I have a customer/neighbor that has had a continuing problem with his drain line. It has gone from a max one time a year to every couple of months where he needs a cleaning. But now its a once a month thing. 

Over the New Year Holiday I was out of town so he called the big franchise that promises to make problems go down the drain. He tells me that they came out and instead of snaking ran the jetter because of the known root problem he has. According to the neighbor they were not there long, did not camera to verify work, but that the drain worked. 

Late January I see another big name company van at his place. After a text message he calls me and tells me he called them so they could camera the line as I suggested. They did a video before and after snaking the drain.

Last week I am at his place to look at the video and to snake the drain. No doubt there are obvious problems with the line and we are finally talking replacement. But what struck me funny was that there were still some serious roots in the line. 

Looks like that big Franchise outfit is not completing the job.


----------



## AndersenPlumbing (Jan 23, 2010)

I'm not surprised. Not at all.


----------



## 130 PLUMBER (Oct 22, 2009)

Once again these big Franchise outfits aren't plumbers just glorified handy hacks:yes:


----------



## AssTyme (May 15, 2010)

What size line, 4" to city or 4" to 6" ?


----------



## user2090 (Sep 26, 2009)

AssTyme said:


> What size line, 4" to city or 4" to 6" ?



It is 4".


----------



## AssTyme (May 15, 2010)

Indie said:


> It is 4".





No reason a good rodding shouldn't have cleaned the roots up.

Somebodies not doing their job...... :no:


----------



## Cuda (Mar 16, 2009)

The problem is there are really 3 ways to jet a line.
1 (worst) Let jetter run out the line real fast then pull it back in real fast, collect check and leave.

2 Jet out line med to slow speed then pull back somewhat slow, not all roots are gone but should last a reasonable amount of time (1 year to 2)

3 Run jetter out med to slow, send in camera note places where roots still are, pull jetter head back to those spots and eliminate roots, do this for all remaining roots till access point is reached.


----------



## user2090 (Sep 26, 2009)

AssTyme said:


> No reason a good rodding shouldn't have cleaned the roots up.
> 
> Somebodies not doing their job...... :no:


I tried getting a 4" cutter through there but it will not make it through. No doubt there are problems with the line.


----------



## AssTyme (May 15, 2010)

Cuda said:


> The problem is there are really 3 ways to jet a line.
> 1 (worst) Let jetter run out the line real fast then pull it back in real fast, collect check and leave.
> 
> 2 Jet out line med to slow speed then pull back somewhat slow, not all roots are gone but should last a reasonable amount of time (1 year to 2)
> ...





Sounds like he got a #1 jet job then hole poked with a rod :blink:


----------



## AssTyme (May 15, 2010)

Indie said:


> I tried getting a 4" cutter through there but it will not make it through. No doubt there are problems with the line.

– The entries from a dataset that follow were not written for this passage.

(** The key under which the reader stores the entry. *)
Definition entry_key (en : Entry) : str := snd (unescape (key_text en) []).

(** The value of the last of the entries that have the key [key]. *)
Fixpoint last_value (key : str) (evs : list (Entry * Val)) : option Val :=
  match evs with
  | [] => None
  | ev :: evs' =>
      match last_value key evs' with
      | Some w => Some w
      | None => if str_eqb (entry_key (fst ev)) key then Some (snd ev) else None
      end
  end.

(** The entries stored one after the other, as the loop of [read] does. *)
Definition store_entries (evs : list (Entry * Val)) (d : list (str * Val))
  : list (str * Val) :=
  fold_left (fun d ev => map_set (entry_key (fst ev)) (snd ev) d) evs d.

(** The entries of a map that have the key [key]. *)
Definition entries_of (key : str) (d : list (str * Val)) : list (str * Val) :=
  filter (fun kv => str_eqb (fst kv) key) d.

(** ** Numbers

    [Val::as_number] converts the text of a scalar with the standard
    library: an [std::istringstream] over the text, [imbue] with the
    classic locale, and [operator>>] for a [double]. These are embedded as
    ISO C++ describes them ([istream.formatted.arithmetic],
    [facet.num.get.virtuals]) and as GCC's library carries them out: the
    characters that can go on a number are accumulated into a field, and
    the field is then converted as [strtod] does in the C locale; the
    extraction fails when the conversion does not use up the field. Of a
    locale only the decimal point is kept: the classic locale, the only one
    that the extraction is run with, groups no digits. *)

Definition double : Set := PrimFloat.float.

(** [std::locale]. *)
Record Locale : Type := mkLocale { decimal_point : ascii }.

(** [std::locale::classic()]. *)
Definition classic : Locale := mkLocale "."%char.

(** A stream: the characters not yet read, its locale, and [failbit]. *)
Record istream : Type := mkIstream {
  rdbuf : str;
  getloc : Locale;
  fail : bool
}.

(** [std::istringstream(s)]: a new stream has the global locale of the
    program, [global]. *)
Definition istringstream (global : Locale) (s : str) : istream :=
  mkIstream s global false.

Definition imbue (l : Locale) (s : istream) : istream :=
  mkIstream (rdbuf s) l (fail s).

Definition is_space (c : ascii) : bool :=
  Ascii.eqb c space || in_range 9 13 c.

Definition is_digit (c : ascii) : bool := in_range 48 57 c.

Definition is_sign (c : ascii) : bool :=
  Ascii.eqb c "+"%char || Ascii.eqb c "-"%char.

Definition is_exp (c : ascii) : bool :=
  Ascii.eqb c "e"%char || Ascii.eqb c "E"%char.

(** The leading zeros of the field, of which the first only is kept. *)
Fixpoint skip_zeros (dp : ascii) (s : str) : str :=
  match s with
  | [] => []
  | c :: s' =>
      if Ascii.eqb c dp then s
      else if Ascii.eqb c "0"%char then skip_zeros dp s'
      else s
  end.

(** The loop that accumulates the field [xtrc]: digits, the decimal point
    once and before any exponent, and an exponent character once, after a
    digit, with the sign that follows it. The result is the field and the
    characters left in the stream. *)
Fixpoint extract_float_loop (dp : ascii) (s xtrc : str)
         (found_mantissa found_dec found_sci : bool) : str * str :=
  match s with
  | [] => (xtrc, [])
  | c :: s' =>
      if is_digit c then
        extract_float_loop dp s' (xtrc ++ [c]) true found_dec found_sci
      else if Ascii.eqb c dp && negb found_dec && negb found_sci then
        extract_float_loop dp s' (xtrc ++ lit ".") found_mantissa true found_sci
      else if is_exp c && negb found_sci && found_mantissa then
        match s' with
        | [] => (xtrc ++ lit "e", [])
        | c' :: s'' =>
            if is_sign c' then
              extract_float_loop dp s'' (xtrc ++ lit "e" ++ [c'])
                                 found_mantissa found_dec true
            else
              extract_float_loop dp s' (xtrc ++ lit "e")
                                 found_mantissa found_dec true
        end
      else (xtrc, s)
  end.

(** Stage 2 of [num_get::do_get] for a floating-point number. *)
Definition extract_float (dp : ascii) (s : str) : str * str :=
  let '(xtrc, s) :=
    match s with
    | c :: s' =>
        if is_sign c && negb (Ascii.eqb c dp) then ([c], s') else ([], s)
    | [] => ([], s)
    end in
  let s' := skip_zeros dp s in
  let found_mantissa := negb (length s' =? length s) in
  let xtrc := if found_mantissa then xtrc ++ lit "0" else xtrc in
  extract_float_loop dp s' xtrc found_mantissa false false.

(** The number that a sequence of decimal digits writes. *)
Fixpoint digits_value (ds : str) (acc : N) : N :=
  match ds with
  | [] => acc
  | c :: ds' => digits_value ds' (10 * acc + (N_of_ascii c - 48))%N
  end.

(** The double nearest to [m * 10 ^ e], ties to even, with the sign
    [neg]. *)
Definition decimal_to_double (neg : bool) (m : N) (e : Z) : double :=
  FloatOps.SF2Prim
    match m with
    | N0 => SpecFloat.S754_zero neg
    | Npos p =>
        if Z.leb 0 e then
          SpecFloat.binary_round FloatOps.prec FloatOps.emax neg
            (p * Z.to_pos (Z.pow 10 e)) 0
        else
          SpecFloat.SFdiv FloatOps.prec FloatOps.emax
            (SpecFloat.S754_finite neg p 0)
            (SpecFloat.S754_finite false (Z.to_pos (Z.pow 10 (Z.opp e))) 0)
    end.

A true/actual 4" cutter or a cutter labeled as such ? A lot are undersized, General, Eel, etc.... It's pretty hard to get a true 4" bit through an old cast line. On my drum machine I always finish with a 3 1/2" or 4/3 offset.

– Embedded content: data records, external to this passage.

Lemma free_of_cons c d s : free_of c (String d s) <-> d <> c /\ free_of c s.
Proof.
  unfold free_of, Contains. cbn [Index]. rewrite HasPrefix_char.
  case_bool_decide; [naive_solver|]. destruct (Index s _); naive_solver.
Qed.

Lemma Index_char_app c a b :
  free_of c a -> Index (a +:+ String c b) (String c "") = Some (String.length a).
Proof.
  induction a as [|d a IH]; intros Ha.
  - cbn [String.append Index]. by rewrite HasPrefix_char, bool_decide_true.
  - apply free_of_cons in Ha as [Hd Ha]. cbn [String.append Index String.length].
    rewrite HasPrefix_char, bool_decide_false by done. by rewrite IH.
Qed.

Lemma LastIndex_char_free c b : free_of c b -> LastIndex b (String c "") = None.
Proof.
  induction b as [|d b IH]; [done|]. intros [Hd Hb]%free_of_cons. cbn [LastIndex].
  by rewrite IH, HasPrefix_char, bool_decide_false.
Qed.

Lemma LastIndex_char_app c a b :
  free_of c b -> LastIndex (a +:+ String c b) (String c "") = Some (String.length a).
Proof.
  intros Hb. induction a as [|d a IH]; cbn [String.append LastIndex String.length].
  - by rewrite (LastIndex_char_free c b), HasPrefix_char, bool_decide_true.
  - by rewrite IH.
Qed.

(** A string in which the separator occurs once splits in two. *)
Lemma split_go_skip sep k s r :
  String.length s = k -> split_go sep k (s +:+ r) = split_go sep 0 r.
Proof.
  revert s. induction k as [|k IH]; intros [|c s] H; try done. simpl. apply IH. by injection H.
Qed.

Lemma Split_once sep a b :
  sep <> "" -> Index (a +:+ sep +:+ b) sep = Some (String.length a) ->
  Contains b sep = false -> Split (a +:+ sep +:+ b) sep = [a; b].
Proof.
  intros Hsep Hi Hb. unfold Split. induction a as [|c a IH].
  - destruct sep as [|c sep]; [done|]. cbn [String.append split_go].
    change (String c (sep +:+ b)) with (String c sep +:+ b). rewrite HasPrefix_app.
    cbn [String.length Nat.pred]. rewrite split_go_skip by done. by rewrite split_go_absent.
  - cbn [String.append split_go]. cbn [String.append Index String.length] in Hi.
    destruct (HasPrefix _ sep); [done|]. apply fmap_Some in Hi as (n & Hn & Heq).
    injection Heq as <-. by rewrite IH.
Qed.

(** Splitting at a character takes off the part before its first occurrence. *)
Lemma Split_char_cons c w rest :
  free_of c w -> Split (w +:+ String c rest) (String c "") = w :: Split rest (String c "").
Proof.
  unfold Split. induction w as [|d w IH]; cbn [String.append split_go].
  - intros _. by rewrite HasPrefix_char, bool_decide_true.
  - intros [Hd Hw]%free_of_cons. rewrite HasPrefix_char, bool_decide_false by done. by rewrite IH.
Qed.

(** ** Strings over a class of characters *)

Fixpoint all_chars (p : ascii -> bool) (s : string) : bool :=
  match s with
  | EmptyString => true
  | String c s' => p c && all_chars p s'
  end.

Lemma all_chars_app p a b : all_chars p (a +:+ b) = all_chars p a && all_chars p b.
Proof. induction a as [|c a IH]; [done|]. simpl. by rewrite IH, andb_assoc. Qed.

Lemma all_chars_weaken (p q : ascii -> bool) s :
  (forall c, p c = true -> q c = true) -> all_chars p s = true -> all_chars q s = true.
Proof.
  intros H. induction s as [|c s IH]; [done|]. simpl. rewrite !andb_true_iff. intros [? ?]. auto.
Qed.

Lemma all_chars_free p c s : p c = false -> all_chars p s = true -> free_of c s.
Proof.
  intros Hc. induction s as [|d s IH]; [done|]. simpl. rewrite andb_true_iff. intros [Hd Hs].
  apply free_of_cons. split; [intros ->; congruence|auto].
Qed.

Lemma all_chars_Join p l sep :
  all_chars p sep = true -> Forall (fun s => all_chars p s = true) l -> all_chars p (Join l sep) = true.
Proof.
  intros Hsep. induction 1 as [|s l Hs Hl IH]; [done|]. destruct l as [|s' l]; [done|].
  change (Join (s :: s' :: l) sep) with (s +:+ sep +:+ Join (s' :: l) sep).
  by rewrite !all_chars_app, Hs, Hsep, IH.
Qed.

(** Replacing a character is a map on characters. *)
Lemma ReplaceAll_cons c s d new :
  ReplaceAll (String c s) (String d "") new =
  (if bool_decide (c = d) then new +:+ ReplaceAll s (String d "") new
   else String c (ReplaceAll s (String d "") new)).
Proof. unfold ReplaceAll. cbn [replace_go]. rewrite HasPrefix_char. by case_bool_decide. Qed.

Lemma ReplaceAll_char_app a b d new :
  ReplaceAll (a +:+ b) (String d "") new =
  ReplaceAll a (String d "") new +:+ ReplaceAll b (String d "") new.
Proof.
  induction a as [|c a IH]; [done|]. cbn [String.append]. rewrite !ReplaceAll_cons, IH.
  case_bool_decide; [by rewrite str_app_assoc|done].
Qed.

Lemma all_chars_ReplaceAll p s d new :
  all_chars p new = true -> all_chars p s = true -> all_chars p (ReplaceAll s (String d "") new) = true.
Proof.
  intros Hn. induction s as [|c s IH]; [done|]. simpl. rewrite andb_true_iff. intros [Hc Hs].
  rewrite ReplaceAll_cons. case_bool_decide.
  - by rewrite all_chars_app, Hn, IH.
  - simpl. by rewrite Hc, IH.
Qed.

(** *** Fields of space-separated words *)

Definition no_space (s : string) : bool := all_chars (fun c => negb (is_space c)) s.

Lemma fields_go_word w rest :
  no_space w = true -> fields_go true (w +:+ String " " rest) = w :: Fields rest.
Proof.
  induction w as [|c w IH]; [done|]. unfold no_space. simpl. rewrite andb_true_iff, negb_true_iff.
  intros [Hc Hw]. rewrite Hc. by rewrite IH.
Qed.

Lemma Fields_word w rest :
  w <> "" -> no_space w = true -> Fields (w +:+ String " " rest) = w :: Fields rest.
Proof.
  intros Hne. destruct w as [|c w]; [done|]. unfold no_space. simpl. rewrite andb_true_iff, negb_true_iff.
  intros [Hc Hw]. unfold Fields at 1. cbn [String.append fields_go]. rewrite Hc. by rewrite fields_go_word.
Qed.

(** A text without white space is trimmed. *)
Lemma trim_left_no_space s : no_space s = true -> trim_left is_space s = s.
Proof. destruct s as [|c s]; [done|]. unfold no_space. simpl. by rewrite andb_true_iff, negb_true_iff; intros [-> _]. Qed.
Lemma trim_right_no_space s : no_space s = true -> trim_right is_space s = s.
Proof.
  unfold no_space. induction s as [|c s IH]; [done|]. simpl. rewrite andb_true_iff, negb_true_iff.
  intros [Hc Hs]. rewrite IH by done. rewrite Hc. by destruct s.
Qed.
Lemma trim_right_app p a b : trim_right p b = b -> b <> "" -> trim_right p (a +:+ b) = a +:+ b.
Proof.
  intros Hb Hne. induction a as [|c a IH]; [done|]. cbn [String.append trim_right]. rewrite IH.
  destruct a as [|d a]; cbn [String.append]; [by destruct b|done].
Qed.
Lemma TrimSpace_no_space s : no_space s = true -> TrimSpace s = s.
Proof. intros Hs. unfold TrimSpace. by rewrite trim_left_no_space, trim_right_no_space. Qed.

(** *** The last line *)

Lemma last_cons_head c l : l <> [] -> length l <> 1%nat -> last (cons_head c l) = last l.
Proof. destruct l as [|x [|y l]]; done. Qed.

Lemma last_Split_char c a b :
  free_of c b -> last (Split (a +:+ String c b) (String c "")) = Some b.
Proof.
  intros Hb. unfold Split.
  assert (forall r, (1 < length (split_go (String c "") 0 (r +:+ String c b)))%nat /\
                    last (split_go (String c "") 0 (r +:+ String c b)) = Some b) as H; [|apply H].
  induction r as [|d r [IHn IHl]].
  - cbn [String.append split_go]. rewrite HasPrefix_char, bool_decide_true by done.
    cbn [String.length Nat.pred]. rewrite split_go_absent by done. split; [simpl; lia|done].
  - cbn [String.append split_go]. rewrite HasPrefix_char. case_bool_decide.
    + cbn [String.length Nat.pred length last]. split; [lia|].
      destruct (split_go (String c "") 0 (r +:+ String c b)); [done|]. done.
    + destruct (split_go _ 0 _) as [|x [|y l]]; simpl in *; [lia|lia|]. split; [lia|done].
Qed.

(** ** Elements of a path *)

(** The elements of a cleaned path, and the path they make. *)
Definition path_elements (rooted : bool) (p : string) : list string :=
  rev (fold_left (clean_step rooted) (Split p "/") []).
Definition path_of (rooted : bool) (comps : list string) : string :=
  if rooted then "/" +:+ Join comps "/" else match comps with [] => "." | _ => Join comps "/" end.

Lemma Split_char_app c a b : Split (a +:+ String c b) (String c "") = Split a (String c "") ++ Split b (String c "").
Proof.
  unfold Split. induction a as [|d a IH]; cbn [String.append split_go].
  - by rewrite HasPrefix_char, bool_decide_true.
  - rewrite !HasPrefix_char. case_bool_decide; cbn [String.length Nat.pred]; [by rewrite IH|]. rewrite IH.
    pose proof (split_go_nonempty (String c "") 0 a). by destruct (split_go _ 0 a).
Qed.

(** The pieces of a string are parts of it. *)
Lemma Split_char_parts c s x : x ∈ Split s (String c "") -> exists a b, s = a +:+ x +:+ b.
Proof.
  enough (exists h l, Split s (String c "") = h :: l /\ (exists b, s = h +:+ b) /\
            forall x, x ∈ l -> exists a b, s = a +:+ x +:+ b) as (h & l & -> & [b Hb] & Hl).
  { intros [->|Hx]%elem_of_cons; [by exists "", b|by apply Hl]. }
  unfold Split. induction s as [|d s (h & l & E & [b Hb] & Hl)]; cbn [split_go].
  - exists "", []. split; [done|]. split; [by exists ""|]. by intros y ?%elem_of_nil.
  - rewrite HasPrefix_char. cbn [String.length Nat.pred]. rewrite E. case_bool_decide; cbn [cons_head].
    + exists "", (h :: l). split; [done|]. split; [by eexists|]. intros y [->|Hy]%elem_of_cons.
      * exists (String d ""), b. cbn. by rewrite <-Hb.
      * destruct (Hl y Hy) as (a' & b' & ->). by exists (String d a'), b'.
    + exists (String d h), l. split; [done|]. split; [exists b; cbn; by rewrite <-Hb|]. intros y Hy.
      destruct (Hl y Hy) as (a' & b' & ->). by exists (String d a'), b'.
Qed.

(** Elements without dots are put on top. *)
Lemma clean_steps rooted l stack :
  ".." ∉ l -> exists rest, fold_left (clean_step rooted) l stack = rest ++ stack /\ Forall (fun x => x ∈ l /\ x <> "" /\ x <> ".") rest.
Proof.
  revert stack. induction l as [|x l IH]; intros stack Hl; [by exists []|].
  apply not_elem_of_cons in Hl as [Hx Hl]. cbn [fold_left]. unfold clean_step at 2.
  rewrite (proj2 (String.eqb_neq x "..")) by done.
  assert (forall rest, Forall (fun x => x ∈ l /\ x <> "" /\ x <> ".") rest -> Forall (fun y => y ∈ x :: l /\ y <> "" /\ y <> ".") rest) as Hw.
  { intros rest Hr. eapply Forall_impl; [exact Hr|]. cbn. intros y (? & ? & ?). split_and!; [|done..]. by right. }
  destruct (String.eqb_spec x ""), (String.eqb_spec x "."); cbn [orb];
    try (destruct (IH stack Hl) as (rest & -> & Hr); exists rest; auto; fail).
  destruct (IH (x :: stack) Hl) as (rest & -> & Hr). exists (rest ++ [x]). rewrite <-app_assoc. split; [done|].
  apply Forall_app. split; [by auto|]. constructor; [|done]. split_and!; [by left|done..].
Qed.

(** A path without ".." joined to a directory stays below it. *)
Lemma path_Join_below dir p :
  dir <> "" -> Contains p ".." = false ->
  exists rest, path_Join [dir; p] = path_of (HasPrefix dir "/") (path_elements (HasPrefix dir "/") dir ++ rest) /\
    Forall (fun x => x <> "" /\ x <> "." /\ x <> "..") rest.
Proof.
  intros Hd Hp. unfold path_Join. cbn [List.filter]. rewrite (proj2 (String.eqb_neq dir "")) by done. cbn [negb].
  destruct (String.eqb_spec p "") as [->|Hne]; cbn [negb].
  { exists []. rewrite app_nil_r. by split. }
  cbn [Join]. change ("/" +:+ p) with (String "/"%char p). unfold path_Clean.
  assert (HasPrefix (dir +:+ String "/"%char p) "/" = HasPrefix dir "/") as ->.
  { destruct dir as [|c dir]; [done|]. cbn [String.append]. by rewrite !HasPrefix_char. }
  rewrite Split_char_app, fold_left_app.
  destruct (clean_steps (HasPrefix dir "/") (Split p "/") (fold_left (clean_step (HasPrefix dir "/")) (Split dir "/") []))
    as (rest & -> & Hr).
  { intros (a & b & ->)%Split_char_parts. assert (Contains (a +:+ ".." +:+ b) ".." = true) by (apply Contains_spec; by exists a, b).
    congruence. }
  exists (rev rest). rewrite rev_app_distr. split; [done|].
  apply Forall_rev. apply Forall_forall. intros x Hx. rewrite Forall_forall in Hr. destruct (Hr x Hx) as (Hin & H1 & H2).
  split_and!; [done|done|]. intros ->. apply Split_char_parts in Hin as (a & b & ->).
  assert (Contains (a +:+ ".." +:+ b) ".." = true) by (apply Contains_spec; by exists a, b). congruence.
Qed.

Create Rewrite HintDb go_str.
#[export] Hint Rewrite str_app_nil_r TrimPrefix_app TrimSuffix_app HasPrefix_app
  HasPrefix_refl : go_str.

What do you think is preventing the large cutters progress ?


----------



## user2090 (Sep 26, 2009)

AssTyme said:


> A true/actual 4" cutter or a cutter labeled as such ? A lot are undersized, General, Eel, etc.... It's pretty hard to get a true 4" bit through an old cast line. On my drum machine I always finish with a 3 1/2" or 4/3 offset.
> 
> What do you think is preventing the large cutters progress ?


It is hard to say what the problem is but it's at the main connection. The video confirmed the distance to the main but neither that company nor I could decipher what was going on except that there were quite a bit of roots. 

The cutter I tried was the 4" pear cutter for the Ridgid 1500. It would not make it through. The 3" version did.


----------